Recorded data:
(** X11: an event of a declared binding leaves the input fields as they
    are, so it can be repeated: when it succeeds, running it again on the
    page it produced succeeds and changes no field. *)
Theorem events_are_idempotent :
  forall (b : Binding) (ui ui' : UI) (g : Globals),
    In b declared_bindings ->
    fire b ui g = (Ok ui', g) ->
    (forall c, In c (input_fields b) -> ui' c = ui c) /\
    exists ui'' : UI,
      fire b ui' g = (Ok ui'', g) /\ forall c, ui'' c = ui' c.
Proof.
  intros b ui ui' g Hb H.
  destruct (fire_inv _ _ _ _ _ H) as [r [Hcall [L ->]]].
  assert (forall c, In c (input_fields b) ->
                    write_all ui (output_fields b) (returned_values r) c = ui c)
    as Hin.
  { intros c Hc. apply write_all_outside.
    apply inputs_are_no_outputs; assumption. }
  split; [exact Hin|].
  exists (write_all (write_all ui (output_fields b) (returned_values r))
            (output_fields b) (returned_values r)).
  split.
  - apply fire_returns; [|exact L].
    rewrite (map_ext_in _ ui); [exact Hcall | exact Hin].
  - intros c. apply write_all_again; [|exact L].
    apply output_fields_distinct. exact Hb.
Qed.

Lemma events_are_idempotent_witness :
  In GradioComponentsBlocks.compute_button_click declared_bindings /\
  exists ui' : UI,
    fire GradioComponentsBlocks.compute_button_click anna_page [] = (Ok ui', []) /\
    (forall c, In c (input_fields GradioComponentsBlocks.compute_button_click) ->
               ui' c = anna_page c) /\
    exists ui'' : UI,
      fire GradioComponentsBlocks.compute_button_click ui' [] = (Ok ui'', []) /\
      forall c, ui'' c = ui' c.
Proof.
  assert (In GradioComponentsBlocks.compute_button_click declared_bindings) as Hb.
  { simpl. auto. }
  split; [exact Hb|].
  eexists. split; [reflexivity|].
  apply (events_are_idempotent
           GradioComponentsBlocks.compute_button_click anna_page _ [] Hb).
  reflexivity.
Defined.

(** X12: the two variants of a demo behave alike as pages, not only as
    functions: when the input fields of the Interface page and of the
    Blocks page hold the same values, position by position, the two events
    raise the same exception or write the same values to their output
    fields, position by position. *)
Theorem variants_same_event :
  forall (bi bb : Binding) (ui ub : UI) (g : Globals),
    In (bi, bb) variant_pairs ->
    map ui (input_fields bi) = map ub (input_fields bb) ->
    same_outcome bi bb (fire bi ui g) (fire bb ub g).
Proof.
  intros bi bb ui ub g Hp Hm. simpl in Hp.
  destruct Hp as [E|[E|[]]]; injection E as <- <-.
  - destruct (fire_greet ui g) as [-> _].
    destruct (fire_greet ub g) as [_ ->].
    cbn in Hm. injection Hm as Hm.
    unfold HelloGradioBlocks.name_input in *. rewrite <- Hm. reflexivity.
  - rewrite fire_compute, fire_compute_blocks.
    cbn in Hm. injection Hm as H0 H1 H2.
    unfold GradioComponentsBlocks.name_input, GradioComponentsBlocks.mood_input,
      GradioComponentsBlocks.intensity_input, GradioComponents.inputs_0,
      GradioComponents.inputs_1, GradioComponents.inputs_2 in *.
    rewrite <- H0, <- H1, <- H2.
    destruct (ui (Slider 1 10 None 1 "Intensität der Stimmung"));
      reflexivity.
Qed.

Lemma variants_same_event_witness :
  In (GradioComponents.interface, GradioComponentsBlocks.compute_button_click)
     variant_pairs /\
  map anna_page (input_fields GradioComponents.interface)
  = map anna_page (input_fields GradioComponentsBlocks.compute_button_click) /\
  same_outcome GradioComponents.interface
    GradioComponentsBlocks.compute_button_click
    (fire GradioComponents.interface anna_page [])
    (fire GradioComponentsBlocks.compute_button_click anna_page []).
Proof.
  assert (In (GradioComponents.interface,
              GradioComponentsBlocks.compute_button_click) variant_pairs) as Hp.
  { right. left. reflexivity. }
  split; [exact Hp|]. split; [reflexivity|].
  apply (variants_same_event _ _ anna_page anna_page [] Hp). reflexivity.
Defined.
Definition parse_number (s : ustring) : option (number * ustring) :=
  let (neg, s1) := parse_sign s in
  match parse_int s1 with
  | None => None
  | Some (int, s2) =>
      match parse_frac s2 with
      | None => None
      | Some (frac, s3) =>
          match parse_exp s3 with
          | None => None
          | Some (e, s4) =>
              Some (mkNumber neg (digits_value (int ++ frac))
                      (e - Z.of_nat (length frac)), s4)
          end
      end
  end.

(** The result of a parser that runs on fuel. *)
Inductive presult (A : Type) : Type :=
| POk (a : A) (rest : ustring)
| PErr
| PFuel.
Arguments POk {A} a rest.
Arguments PErr {A}.
Arguments PFuel {A}.

Definition lit_true : ustring := Eval cbv in u "true".
Definition lit_false : ustring := Eval cbv in u "false".
Definition lit_null : ustring := Eval cbv in u "null".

Work instructions => Write down, word for word, the lines above from the one containing "exists (write_all (write_all" through the one containing "anna_page [] = (Ok ui', []) /\", both ends included.

Solution to this task =>
  exists (write_all (write_all ui (output_fields b) (returned_values r))
            (output_fields b) (returned_values r)).
  split.
  - apply fire_returns; [|exact L].
    rewrite (map_ext_in _ ui); [exact Hcall | exact Hin].
  - intros c. apply write_all_again; [|exact L].
    apply output_fields_distinct. exact Hb.
Qed.

Lemma events_are_idempotent_witness :
  In GradioComponentsBlocks.compute_button_click declared_bindings /\
  exists ui' : UI,
    fire GradioComponentsBlocks.compute_button_click anna_page [] = (Ok ui', []) /\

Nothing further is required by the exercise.